Hadoop Hands-on

https://user501254.github.io/BD_STTP_2016/

Installing Hadoop

can be done in 3 modes:

Standalone mode
- all daemons run under a single JVM, singe node
Pesudo Distributed mode (Single-Node Cluster)
- all daemons run under a single node but separate JVMs
Fully Distributed mode (Multi-Node Cluster)
- all daemons run under seprate nodes & separate JVMs
- minimum nodes required (for testing) - 2
- recommended minimum nodes (for testing) - 3

Installing hadoop in Pesudo Distributed mode
(Single-Node Cluster)

You will need:

GNU/Linux (actual install or on a VM), Internet, storage space (min. 1GB) and ram space (min. 1GB)

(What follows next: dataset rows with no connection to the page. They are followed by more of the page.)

(** ** The sweep while a ranking runs *)

(** X24.  The ranking sweep goes by the time the job was created, not
    by the time the ranking began: for a job created more than two hours
    before the sweep, the state the ranking task leaves at its first
    save, in which the job is ranking while [ranking_algo] runs, is one
    the sweep resets to not ranked, without a task id, however short a
    time the task has been running. *)
Theorem sweep_resets_running_ranking retries id outcome db j now :
  db !! id = Some j ->
  (Tasks.created_at j < now - 7200)%Z ->
  exists db1 later j1 j2,
    (Tasks.rank_candidates_task retries id outcome db).1 = db1 :: later
    /\ db1 !! id = Some j1
    /\ Tasks.ranking_status_of j1 = Tasks.ranking
    /\ Tasks.cleanup_failed_ranking_tasks now db1 !! id = Some j2
    /\ Tasks.ranking_status_of j2 = Tasks.not_ranked
    /\ Tasks.ranking_task_id j2 = None
    /\ Tasks.candidate_ranking_data j2 = Tasks.candidate_ranking_data j.
Proof.
  intros Hj Hold. unfold Tasks.rank_candidates_task. rewrite Hj.
  set (j1 := Tasks.with_ranking_status Tasks.ranking j).
  assert (H1 : alter (Tasks.with_ranking_status Tasks.ranking) id db !! id = Some j1)
    by (rewrite lookup_alter_eq, Hj; reflexivity).
  assert (H2 : Tasks.cleanup_failed_ranking_tasks now
                 (alter (Tasks.with_ranking_status Tasks.ranking) id db) !! id
               = Some (Tasks.with_task_id None
                         (Tasks.with_ranking_status Tasks.not_ranked j1))).
  { unfold Tasks.cleanup_failed_ranking_tasks. rewrite lookup_fmap, H1.
    cbn [fmap option_fmap option_map]. unfold Tasks.is_ranking. simpl.
    apply Z.ltb_lt in Hold. rewrite Hold. reflexivity. }
  destruct outcome as [data|e]; cbn [fst].
  - eexists _, _, j1, _. split; [reflexivity|]. split; [exact H1|].
    split; [reflexivity|]. split; [exact H2|]. repeat split.
  - eexists _, _, j1, _. split; [reflexivity|]. split; [exact H1|].
    split; [reflexivity|]. split; [exact H2|]. repeat split.
Qed.

Lemma sweep_resets_running_ranking_witness :
  exists db1 later j1 j2,
    (Tasks.rank_candidates_task 0 1 (Ok some_ranking)
       (Tasks.posts old_job_posted)).1 = db1 :: later
    /\ db1 !! 1%Z = Some j1
    /\ Tasks.ranking_status_of j1 = Tasks.ranking
    /\ Tasks.cleanup_failed_ranking_tasks 7260 db1 !! 1%Z = Some j2
    /\ Tasks.ranking_status_of j2 = Tasks.not_ranked
    /\ Tasks.ranking_task_id j2 = None
    /\ Tasks.candidate_ranking_data j2
       = Tasks.candidate_ranking_data (Tasks.new_job 0).
Proof.
  apply (sweep_resets_running_ranking 0 1 (Ok some_ranking)
           (Tasks.posts old_job_posted) (Tasks.new_job 0) 7260).
  - vm_compute. reflexivity.
  - reflexivity.
Defined.

(* ================================================================== *)
(** * The stored conversation                                           *)
(* ================================================================== *)



(** The table after a message has been saved for the session. *)
Lemma save_message_ok outcome session role content now st st' :
  Chat.save_message outcome session role content now st = (st', Ok tt) ->
  exists c,
    content = Some c
    /\ Chat.sessions st' = Chat.sessions st
    /\ Chat.chat_messages st'
       = Chat.chat_messages st
         ++ [{| Chat.cm_session := session; Chat.cm_role := role;
                Chat.cm_content := c; Chat.cm_created_at := now |}].
Proof.
  unfold Chat.save_message. destruct content as [c|]; [|discriminate].
  destruct outcome; [|discriminate]. intros [= <-]. eauto.
Qed.

Lemma save_message_raise outcome session role content now st st' e :
  Chat.save_message outcome session role content now st = (st', Raise e) ->
  st' = st.
Proof.
  unfold Chat.save_message. destruct content as [c|].
  - destruct outcome; [discriminate|]. intros [= <- _]. reflexivity.
  - intros [= <- _]. reflexivity.
Qed.



Lemma get_or_create_session_messages db session_id mode user_id slug fresh st st1 r :
  Chat.get_or_create_session db session_id mode user_id slug fresh st = (st1, r) ->
  Chat.chat_messages st1 = Chat.chat_messages st.
Proof.
  unfold Chat.get_or_create_session.
  destruct session_id as [id|].
  - destruct (db Chat.GetSession); [|intros [= <- _]; reflexivity].
    destruct (Chat.has_session id st); intros [= <- _]; reflexivity.
  - destruct (db Chat.CreateSession); [|intros [= <- _]; reflexivity].
    destruct (Chat.has_session fresh st); intros [= <- _]; reflexivity.
Qed.
(** The table built by [_load_default_mappings], one [update] per group as in
    the source. *)
Definition default_skill_map : list (pystr * pystr) :=
  Eval vm_compute in
  let m0 := [] in
  let m1 := ODict.update m0 (pairs
    [("javascript", "JavaScript"); ("js", "JavaScript"); ("typescript", "TypeScript");
     ("ts", "TypeScript"); ("python", "Python"); ("py", "Python"); ("java", "Java");
     ("c#", "C#"); ("csharp", "C#"); ("c++", "C++"); ("cpp", "C++"); ("php", "PHP");
     ("ruby", "Ruby"); ("go", "Go"); ("golang", "Go"); ("swift", "Swift");
     ("kotlin", "Kotlin"); ("rust", "Rust"); ("scala", "Scala"); ("perl", "Perl");
     ("r", "R (language)")]%string) in
  let m2 := ODict.update m1 (pairs
    [("react", "React"); ("reactjs", "React"); ("react.js", "React");
     ("angular", "Angular"); ("angularjs", "AngularJS"); ("angular.js", "AngularJS");
     ("vue", "Vue.js"); ("vuejs", "Vue.js"); ("vue.js", "Vue.js"); ("node", "Node.js");
     ("nodejs", "Node.js"); ("node.js", "Node.js"); ("express", "Express.js");
     ("expressjs", "Express.js"); ("django", "Django"); ("flask", "Flask");
     ("spring", "Spring"); ("spring boot", "Spring Boot"); (".net", ".NET");
     ("dotnet", ".NET"); ("laravel", "Laravel"); ("rails", "Ruby on Rails");
     ("ror", "Ruby on Rails"); ("ruby on rails", "Ruby on Rails")]%string) in
  let m3 := ODict.update m2 (pairs
    [("sql", "SQL"); ("nosql", "NoSQL"); ("postgresql", "PostgreSQL");
     ("postgres", "PostgreSQL"); ("mysql", "MySQL"); ("mongo", "MongoDB");
     ("mongodb", "MongoDB"); ("oracle", "Oracle"); ("sqlserver", "SQL Server");
     ("sql server", "SQL Server"); ("sqlite", "SQLite"); ("redis", "Redis");
     ("elasticsearch", "Elasticsearch"); ("elastic search", "Elasticsearch");
     ("dynamo", "DynamoDB"); ("dynamodb", "DynamoDB")]%string) in
  let m4 := ODict.update m3 (pairs
    [("aws", "AWS"); ("amazon web services", "AWS"); ("azure", "Azure");
     ("microsoft azure", "Azure"); ("gcp", "Google Cloud");
     ("google cloud", "Google Cloud"); ("firebase", "Firebase"); ("heroku", "Heroku");
     ("docker", "Docker"); ("kubernetes", "Kubernetes"); ("k8s", "Kubernetes");
     ("jenkins", "Jenkins"); ("git", "Git"); ("github", "GitHub"); ("gitlab", "GitLab");
     ("bitbucket", "Bitbucket")]%string) in
  let m5 := ODict.update m4 (pairs
    [("vs code", "Visual Studio Code"); ("vscode", "Visual Studio Code");
     ("visual studio", "Visual Studio"); ("intellij", "IntelliJ IDEA");
     ("pycharm", "PyCharm"); ("webstorm", "WebStorm"); ("eclipse", "Eclipse");
     ("jira", "Jira"); ("confluence", "Confluence"); ("trello", "Trello");
     ("slack", "Slack"); ("photoshop", "Adobe Photoshop");
     ("illustrator", "Adobe Illustrator"); ("xd", "Adobe XD"); ("figma", "Figma");
     ("sketch", "Sketch")]%string) in
  let m6 := ODict.update m5 (pairs
    [("agile", "Agile"); ("ágil", "Agile"); ("scrum", "Scrum"); ("kanban", "Kanban");
     ("lean", "Lean"); ("waterfall", "Waterfall"); ("cascata", "Waterfall");
     ("tdd", "TDD"); ("bdd", "BDD"); ("xp", "XP"); ("extreme programming", "XP");
     ("devops", "DevOps"); ("ci/cd", "CI/CD"); ("cicd", "CI/CD");
     ("continuous integration", "CI/CD"); ("continuous delivery", "CI/CD")]%string) in
  ODict.update m6 (pairs
    [("comunicação", "Comunicação"); ("communication", "Comunicação");
     ("trabalho em equipe", "Trabalho em Equipe"); ("teamwork", "Trabalho em Equipe");
     ("liderança", "Liderança"); ("leadership", "Liderança");
     ("resolução de problemas", "Resolução de Problemas");
     ("problem solving", "Resolução de Problemas");
     ("pensamento crítico", "Pensamento Crítico");
     ("critical thinking", "Pensamento Crítico"); ("proativo", "Proatividade");
     ("proatividade", "Proatividade"); ("proactive", "Proatividade");
     ("adaptabilidade", "Adaptabilidade"); ("adaptability", "Adaptabilidade");
     ("flexibilidade", "Flexibilidade"); ("flexibility", "Flexibilidade");
     ("gerenciamento de tempo", "Gerenciamento de Tempo");
     ("time management", "Gerenciamento de Tempo"); ("negociação", "Negociação");
     ("negotiation", "Negociação")]%string).
(** * godebug runtime core: a shallow embedding of [lib/debug.go]

    The instrumented program reports function entries and exits, lines and
    branch arms to this package; the package decides whether to pause and,
    when it does, runs a line oriented command loop on standard input.

    The embedding follows the Go source declaration by declaration:
    - Go [int] is a [Z] wrapped to 64 bits, [uint32] a [Z] wrapped to 32 bits;
    - [interface{}] values are the inductive [value]; a pointer is a location
      of the program's memory ([Heap]), read through [dereference];
    - [map[string]interface{}] is a [gmap string value];
    - the package level variables are the record [Session]; together with the
      identity pool, the program's memory and the two standard streams they
      form the [World] every entry point transforms;
    - a Go panic is the [Panicked] outcome of a computation;
    - the [*Context] and [*Scope] an entry point is handed are the ones
      [EnterFunc] and the scope constructors returned, so they are not nil;
      the nil context [EnterFunc] returns with [proceed = false] is [None];
    - an entry point runs from call to return without another goroutine's
      entry point in between. *)

From Stdlib Require Import ZArith Lia Ascii String.
From stdpp Require Import base gmap strings list pretty.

see: https://youtu.be/gWkbPVNER5k

Installing hadoop in Fully Distributed mode
(Multi-Node Cluster)

You will need:

GNU/Linux (3 actual installs or on a VM), Internet, storage space (min. 1GB) and ram space (min. 2GB) on each node

see:

Test Your single/Multi Node Install

(on small data first)

$ #get some data
$ wget "http://www.gutenberg.org/cache/epub/2600/pg2600.txt"

$ #start hadoop daemons
$ start-dfs.sh;start-yarn.sh;jps

$ #make in input directory on HDFS to put you downloaded data file
$ hadoop fs -mkdir /inputsmall
$ #put your data on the HDFS
$ hadoop fs -put pg2600.txt /inputsmall
$ #make sure that the file got loaded
$ hadoop fs -ls /inputsmall

$ #run the example wordcount application
$ hadoop jar /usr/local/hadoop/share/hadoop/mapreduce/hadoop*examples*.jar wordcount /inputsmall /outputsmall

Test Your single/Multi Node Install

(on relatively big data)

$ #populate a file with lot of words
$ for i in {1..76};do cat pg2600.txt >> foo.txt; done

$ #make in input directory on HDFS to put you downloaded data file
$ hadoop fs -mkdir /inputbig
$ #put your data on the HDFS
$ hadoop fs -put foo.txt /inputbig
$ #make sure that the file got loaded
$ hadoop fs -ls /inputbig

$ #run the example wordcount application
$ hadoop jar /usr/local/hadoop/share/hadoop/mapreduce/hadoop*examples*.jar wordcount /inputbig /outputbig

For comparison we will use a HL language (python)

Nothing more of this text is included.